Stored data
########

Definition check_nullability (column : Column) (array : ArrayRef) (parent : option (list bool)) : result () :=
  if negb (Column.nullable column) && existsb id (ArrayRef.nulls array) &&
     negb (match parent with Some parent_nulls => contains parent_nulls (ArrayRef.nulls array) | None => false end)
  then Err (InvalidNullValue (Column.name column))
  else Ok ().

Fixpoint check_all (columns : list Column) (arrays : list ArrayRef) (parent : option (list bool)) : result () :=
  match columns, arrays with
  | column :: columns, array :: arrays =>
      _ ← check_nullability column array parent; check_all columns arrays parent
  | _, _ => Ok ()
  end.

(** A column without a value in the source *)
Definition generate_column (column : Column) (len : nat) (defaults : Defaults) : result ArrayRef :=
  value ← match defaults with
          | InitialDefault => Ok (Column.initial_default column)
          | DefaultValue =>
              match Column.default_value column with
              | ColumnDefault.Literal value => Ok value
              | ColumnDefault.Expression _ _ =>
                  Err (SchemaError ("expression default for '" +:+ Column.name column +:+ "' is unsupported"))
              end
          end;
  match value with
  | Some value => broadcast.broadcast value (Column.dtype column) len
  | None => Ok (new_null_array (Field.data_type (ArrowSchema.to_arrow_field column)) len)
  end.

Definition field_key (defaults : Defaults) (field : Field) : option string :=
  match defaults with
  | InitialDefault => Field.metadata field !! ArrowSchema.PARQUET_FIELD_ID_KEY
  | DefaultValue => Some (Field.name field)
  end.
Definition column_key (defaults : Defaults) (column : Column) : option string :=
  match defaults with
  | InitialDefault => i64_to_string <$> Column.field_id column
  | DefaultValue => Some (Column.name column)
  end.

Definition source_fields (defaults : Defaults) (fields : list Field) (arrays : list ArrayRef)
    : result (gmap string (Field * ArrayRef)) :=
  fold_outcome (fun source '(field, array) =>
    match field_key defaults field with
    | Some key =>
        match source !! key with
        | Some _ => Err (SchemaError ("duplicate field: " +:+ key))
        | None => Ok (<[key := (field, array)]> source)
        end
    | None => Ok source
    end) ∅ (zip fields arrays).

Section Columns.
Context (match_column : Field -> ArrayRef -> Column -> result ArrayRef).

(** The columns in order; each takes its source. *)
Definition match_columns (len : nat) (defaults : Defaults)
    : list Column -> gmap string (Field * ArrayRef) -> result (list ArrayRef * gmap string (Field * ArrayRef)) :=
  fix go columns source :=
    match columns with
    | [] => Ok ([], source)
    | column :: columns =>
        let taken := key ← column_key defaults column; source !! key in
        let source := match column_key defaults column with Some key => delete key source | None => source end in
        array ← match taken with
                | Some (field, array) => match_column field array column
                | None => generate_column column len defaults
                end;
        '(arrays, source) ← go columns source;
        mret (array :: arrays, source)
    end.

Definition match_fields (fields : list Field) (arrays : list ArrayRef) (columns : list Column) (len : nat)
    (defaults : Defaults) : result (list ArrayRef) :=
  source ← source_fields defaults fields arrays;
  '(result, source) ← match_columns len defaults columns source;
  match defaults with
  | DefaultValue =>
      if decide (source = ∅) then Ok result else Err (SchemaError "unexpected columns in inline data")
  | InitialDefault => Ok result
  end.

Definition match_child (field : Field) (array : ArrayRef) (column : Column) (defaults : Defaults)
    : result ArrayRef :=
  match defaults with
  | InitialDefault =>
      if decide ((id ← Field.metadata field !! ArrowSchema.PARQUET_FIELD_ID_KEY; i64_from_str id)
                 <> Column.field_id column)
      then generate_column column (ArrayRef.len array) defaults
      else match_column field array column
  | DefaultValue => match_column field array column
  end.
End Columns.

(** The last arm of [match_column]: the data type of the field must be that of the
    column or one that can be promoted to it. *)
Definition convert (field : Field) (array : ArrayRef) (dtype : DataType) (target : ArrowType) : result ArrayRef :=
  source ← ArrowSchema.try_from field;
  if DataType_eqb (Column.dtype source) dtype || DataTypeOps.can_promote_to (Column.dtype source) dtype ||
     match Column.dtype source, dtype with DataType.Varchar, DataType.Json => true | _, _ => false end
  then if ArrowType_eqb (ArrayRef.data_type array) target then Ok array else cast true array target
  else Err (InvalidCast (Column.dtype source) dtype).

Definition is_kept (source target : ArrowType) : bool :=
  match source with
  | ArrowType.Struct _ | ArrowType.LargeList _ | ArrowType.Map _ _ => ArrowType_eqb source target
  | _ => false
  end.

########

* _What you are asked to do_: Could you write out, exactly as they stand, only the lines above that begin at the line with "ColumnDefault.Expression _ _ =>" and stop after the line with "(Column.dtype column) len"?

* _Task response_:
              | ColumnDefault.Expression _ _ =>
                  Err (SchemaError ("expression default for '" +:+ Column.name column +:+ "' is unsupported"))
              end
          end;
  match value with
  | Some value => broadcast.broadcast value (Column.dtype column) len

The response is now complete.